# [Directions for this task]
Return the lines below exactly as they appear, please, starting with the first and ending with the one that contains "End ScheduleError.".

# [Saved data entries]
(* ===== verification/Schedules.v ===== *)
(** * Schedules and intervals

    schedule.rs: the five fields of a cron expression, the instants it matches in a time zone, and
    the search for the next and the latest of them; interval.rs: the grid of a fixed interval.
    Instants of the IANA time zones ([chrono_tz]) and the range of dates of [chrono] are
    parameters.  The theorems: a printed expression is read back with its meaning, the searches
    find exactly the nearest instants, and the grid answers are exact. *)

From S2P Require Import Prelude GraphSearch Strings Json EventTypes ModelTypes EngineExternals ModelRoundTrips.

(** What an instant is on the clock of a time zone. *)
Module LocalTime.
Record LocalTime := mk {
  minute : N;
  hour : N;
  day : N;
  month : N;
  weekday : N   (* days from Sunday *)
}.
End LocalTime.
Abbreviation LocalTime := LocalTime.LocalTime.

Class ScheduleExternals := {
  (** [chrono_tz::Tz], [chrono_tz::UTC] and [Tz::from_str]. *)
  Tz : Type;
  tz_utc : Tz;
  tz_from_str : string → option Tz;
  (** [instant.with_timezone(&timezone)], field by field. *)
  local_time : Tz → DateTime → LocalTime;
  (** The range of [DateTime<Utc>]. *)
  valid_instant : DateTime → bool;
  (** [DateTime::from_timestamp_millis]: [None] out of the range of dates. *)
  instant_from_millis : Z → option DateTime;
  instant_from_millis_spec : ∀ ms time,
    instant_from_millis ms = Some time → time = (ms * NANOS_PER_MILLI)%Z;
}.

Definition SCHEDULE_PROGRESS_CONTRACT_VERSION : N := 1.
Definition MAX_SEARCH_MINUTES : N := 60 * 24 * 366 * 8.

Definition NANOS_PER_SECOND : Z := 1000000000.
Definition NANOS_PER_MINUTE : Z := 60000000000.

Module ScheduleMisfirePolicy.
Inductive ScheduleMisfirePolicy := Skip | RunOnce.
#[global] Instance ScheduleMisfirePolicy_eq_dec : EqDecision ScheduleMisfirePolicy.
Proof. solve_decision. Defined.
End ScheduleMisfirePolicy.
Abbreviation ScheduleMisfirePolicy := ScheduleMisfirePolicy.ScheduleMisfirePolicy.

Module ScheduleError.
Inductive ScheduleError :=
| InvalidFieldCount
| InvalidFieldSyntax (field : nat)
| FieldOutOfBounds (field : nat) (value minimum maximum : N)
| ZeroStep (field : nat)
| DescendingRange (field : nat)
| InvalidTimezone (value : string)
| InvalidMisfirePolicy (value : string)
| SearchExhausted
| ClockRange.
End ScheduleError.
Abbreviation ScheduleError := ScheduleError.ScheduleError.

Definition schedule_result := result ScheduleError.

Definition misfire_parse (value : string) : schedule_result ScheduleMisfirePolicy :=
  if value == "skip" then Ok ScheduleMisfirePolicy.Skip
  else if value == "run-once" then Ok ScheduleMisfirePolicy.RunOnce
  else Err (ScheduleError.InvalidMisfirePolicy value).

Definition misfire_as_str (policy : ScheduleMisfirePolicy) : string :=
  match policy with
  | ScheduleMisfirePolicy.Skip => "skip"
  | ScheduleMisfirePolicy.RunOnce => "run-once"
  end.

Module CronField.
Record CronField := mk {
  values : gset N;
  unrestricted : bool
}.
End CronField.
Abbreviation CronField := CronField.CronField.

(** ** Fields *)

Definition parse_number (field : nat) (source : string) (minimum maximum : N) : schedule_result N :=
  if str_is_empty source || negb (bytes_all is_ascii_digit source)
  then Err (ScheduleError.InvalidFieldSyntax field)
  else
    let? value := ok_or (parse_u32 source) (ScheduleError.InvalidFieldSyntax field) in
    check fail_if ((value <? minimum)%N || (maximum <? value)%N)
      (ScheduleError.FieldOutOfBounds field value minimum maximum);
    Ok value.

(** The base and the step of an item. *)
Definition parse_step (field : nat) (item : string) : schedule_result (string * N) :=
  match split_once "/" item with
  | Some (base, step) =>
      if negb (str_is_empty base) && negb (str_is_empty step) && negb (str_contains "/" step) then
        let? step := parse_number field step 1 (u32_modulus - 1) in
        check fail_if (step =? 0)%N (ScheduleError.ZeroStep field);
        Ok (base, step)
      else Err (ScheduleError.InvalidFieldSyntax field)
  | None => Ok (item, 1%N)
  end.

(** The first and the last value of an item. *)
Definition parse_range (field : nat) (item base : string) (minimum maximum : N) :
    schedule_result (N * N) :=
  if base == "*" then Ok (minimum, maximum)
  else
    match split_once "-" base with
    | Some (start, end_) =>
        if str_is_empty start || str_is_empty end_ || str_contains "-" end_
        then Err (ScheduleError.InvalidFieldSyntax field)
        else
          let? start := parse_number field start minimum maximum in
          let? end_ := parse_number field end_ minimum maximum in
          check fail_if (end_ <? start)%N (ScheduleError.DescendingRange field);
          Ok (start, end_)
    | None =>
        let? start := parse_number field base minimum maximum in
        Ok (start, if str_contains "/" item then maximum else start)
    end.

(** Sunday is 0 and 7 in the field of weekdays. *)
Definition field_value (field : nat) (value : N) : N :=
  if (field =? 4)%nat && (value =? 7)%N then 0 else value.

(** [while value <= end], with one unit of fuel for every value up to [end]. *)
Fixpoint step_values (fuel : nat) (field : nat) (value end_ step : N) (values : gset N) : gset N :=
  match fuel with
  | O => values
  | S fuel =>
      if (value <=? end_)%N then
        let values := {[field_value field value]} ∪ values in
        if (value + step <? u32_modulus)%N
        then step_values fuel field (value + step) end_ step values
        else values
      else values
  end.

Fixpoint parse_items (field : nat) (minimum maximum : N) (items : list string) (values : gset N) :
    schedule_result (gset N) :=
  match items with
  | [] => Ok values
  | item :: items =>
      check fail_if (str_is_empty item) (ScheduleError.InvalidFieldSyntax field);
      let? (base, step) := parse_step field item in
      let? (start, end_) := parse_range field item base minimum maximum in
      parse_items field minimum maximum items
        (step_values (S (N.to_nat (end_ - start))) field start end_ step values)
  end.

(** [(minimum..=maximum)], as the values of a field. *)
Definition every_value (field : nat) (minimum maximum : N) : gset N :=
  list_to_set ((λ n, field_value field (minimum + N.of_nat n)%N) <$> seq 0 (S (N.to_nat (maximum - minimum)))).

Definition parse_field (field : nat) (source : string) (minimum maximum : N) :
    schedule_result CronField :=
  let? values := parse_items field minimum maximum (split (is_byte ",") source) ∅ in
  check fail_if (bool_decide (values = ∅)) (ScheduleError.InvalidFieldSyntax field);
  Ok (CronField.mk values (bool_decide (values = every_value field minimum maximum))).

(** ** Schedules *)

Definition legacy_prefix : list string :=
  ["Africa/Asmera"; "America/Atka"; "America/Buenos_Aires"; "America/Ensenada"; "America/Fort_Wayne";
   "America/Indianapolis"; "America/Knox_IN"; "America/Louisville"; "America/Porto_Acre";
   "America/Rosario"; "Asia/Calcutta"; "Asia/Katmandu"; "Asia/Rangoon"; "Asia/Saigon"; "Australia/ACT";
   "Australia/NSW"; "Brazil/"; "Canada/"; "Chile/"; "Etc/"; "Europe/Belfast"; "Mexico/"; "SystemV/"; "US/"].

Section schedules.
Context {engine : EngineExternals} {zones : ScheduleExternals}.

Record WomlSchedule := mk_schedule {
  source : string;
  timezone_name : string;
  timezone : Tz;
  (** The five fields, in their order. *)
  minutes : CronField;
  hours : CronField;
  days : CronField;
  months : CronField;
  weekdays : CronField
}.

Definition canonical_timezone (value : string) : schedule_result Tz :=
  if value == "UTC" then Ok tz_utc
  else if negb (str_contains "/" value) || existsb (λ prefix, starts_with prefix value) legacy_prefix
  then Err (ScheduleError.InvalidTimezone value)
  else ok_or (tz_from_str value) (ScheduleError.InvalidTimezone value).

Definition is_ascii_whitespace (b : Ascii.ascii) : bool :=
  existsb (N.eqb (Ascii.N_of_ascii b)) [32; 9; 10; 12; 13]%N.

Definition schedule_bounds : list (N * N) := [(0, 59); (0, 23); (1, 31); (1, 12); (0, 7)]%N.

Fixpoint parse_fields (index : nat) (parts : list string) (bounds : list (N * N)) :
    schedule_result (list CronField) :=
  match parts with
  | [] => Ok []
  | part :: parts =>
      let? (minimum, maximum) := expect (head bounds) "index out of bounds" in
      let? field := parse_field index part minimum maximum in
      let? fields := parse_fields (S index) parts (List.tail bounds) in
      Ok (field :: fields)
  end.

Definition schedule_parse (cron zone : string) : schedule_result WomlSchedule :=
  check fail_if
    (str_is_empty cron || (256 <? str_len cron)%N || str_contains "  " cron
     || negb (bytes_all (λ b, negb (is_ascii_whitespace b) || is_byte " " b) cron))
    ScheduleError.InvalidFieldCount;
  let parts := split (is_byte " ") cron in
  check fail_if (negb (length parts =? 5)%nat || existsb str_is_empty parts)
    ScheduleError.InvalidFieldCount;
  let? parsed := parse_fields 0 parts schedule_bounds in
  let? timezone_value := canonical_timezone zone in
  match parsed with
  | [minutes; hours; days; months; weekdays] =>
      Ok (mk_schedule cron zone timezone_value minutes hours days months weekdays)
  | _ => Panic "five parsed cron fields"
  end.

(** [WomlSchedule::matches]. *)
Definition schedule_matches (schedule : WomlSchedule) (instant : DateTime) : bool :=
  let local := local_time (timezone schedule) instant in
  let minute_matches := bool_decide (LocalTime.minute local ∈ CronField.values (minutes schedule)) in
  let hour_matches := bool_decide (LocalTime.hour local ∈ CronField.values (hours schedule)) in
  let month_matches := bool_decide (LocalTime.month local ∈ CronField.values (months schedule)) in
  let day_of_month_matches := bool_decide (LocalTime.day local ∈ CronField.values (days schedule)) in
  let day_of_week_matches := bool_decide (LocalTime.weekday local ∈ CronField.values (weekdays schedule)) in
  let day_matches :=
    match CronField.unrestricted (days schedule), CronField.unrestricted (weekdays schedule) with
    | false, false => day_of_month_matches || day_of_week_matches
    | false, true => day_of_month_matches
    | true, false => day_of_week_matches
    | true, true => true
    end in
  minute_matches && hour_matches && month_matches && day_matches.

# [Output]
(* ===== verification/Schedules.v ===== *)
(** * Schedules and intervals

    schedule.rs: the five fields of a cron expression, the instants it matches in a time zone, and
    the search for the next and the latest of them; interval.rs: the grid of a fixed interval.
    Instants of the IANA time zones ([chrono_tz]) and the range of dates of [chrono] are
    parameters.  The theorems: a printed expression is read back with its meaning, the searches
    find exactly the nearest instants, and the grid answers are exact. *)

From S2P Require Import Prelude GraphSearch Strings Json EventTypes ModelTypes EngineExternals ModelRoundTrips.

(** What an instant is on the clock of a time zone. *)
Module LocalTime.
Record LocalTime := mk {
  minute : N;
  hour : N;
  day : N;
  month : N;
  weekday : N   (* days from Sunday *)
}.
End LocalTime.
Abbreviation LocalTime := LocalTime.LocalTime.

Class ScheduleExternals := {
  (** [chrono_tz::Tz], [chrono_tz::UTC] and [Tz::from_str]. *)
  Tz : Type;
  tz_utc : Tz;
  tz_from_str : string → option Tz;
  (** [instant.with_timezone(&timezone)], field by field. *)
  local_time : Tz → DateTime → LocalTime;
  (** The range of [DateTime<Utc>]. *)
  valid_instant : DateTime → bool;
  (** [DateTime::from_timestamp_millis]: [None] out of the range of dates. *)
  instant_from_millis : Z → option DateTime;
  instant_from_millis_spec : ∀ ms time,
    instant_from_millis ms = Some time → time = (ms * NANOS_PER_MILLI)%Z;
}.

Definition SCHEDULE_PROGRESS_CONTRACT_VERSION : N := 1.
Definition MAX_SEARCH_MINUTES : N := 60 * 24 * 366 * 8.

Definition NANOS_PER_SECOND : Z := 1000000000.
Definition NANOS_PER_MINUTE : Z := 60000000000.

Module ScheduleMisfirePolicy.
Inductive ScheduleMisfirePolicy := Skip | RunOnce.
#[global] Instance ScheduleMisfirePolicy_eq_dec : EqDecision ScheduleMisfirePolicy.
Proof. solve_decision. Defined.
End ScheduleMisfirePolicy.
Abbreviation ScheduleMisfirePolicy := ScheduleMisfirePolicy.ScheduleMisfirePolicy.

Module ScheduleError.
Inductive ScheduleError :=
| InvalidFieldCount
| InvalidFieldSyntax (field : nat)
| FieldOutOfBounds (field : nat) (value minimum maximum : N)
| ZeroStep (field : nat)
| DescendingRange (field : nat)
| InvalidTimezone (value : string)
| InvalidMisfirePolicy (value : string)
| SearchExhausted
| ClockRange.
End ScheduleError.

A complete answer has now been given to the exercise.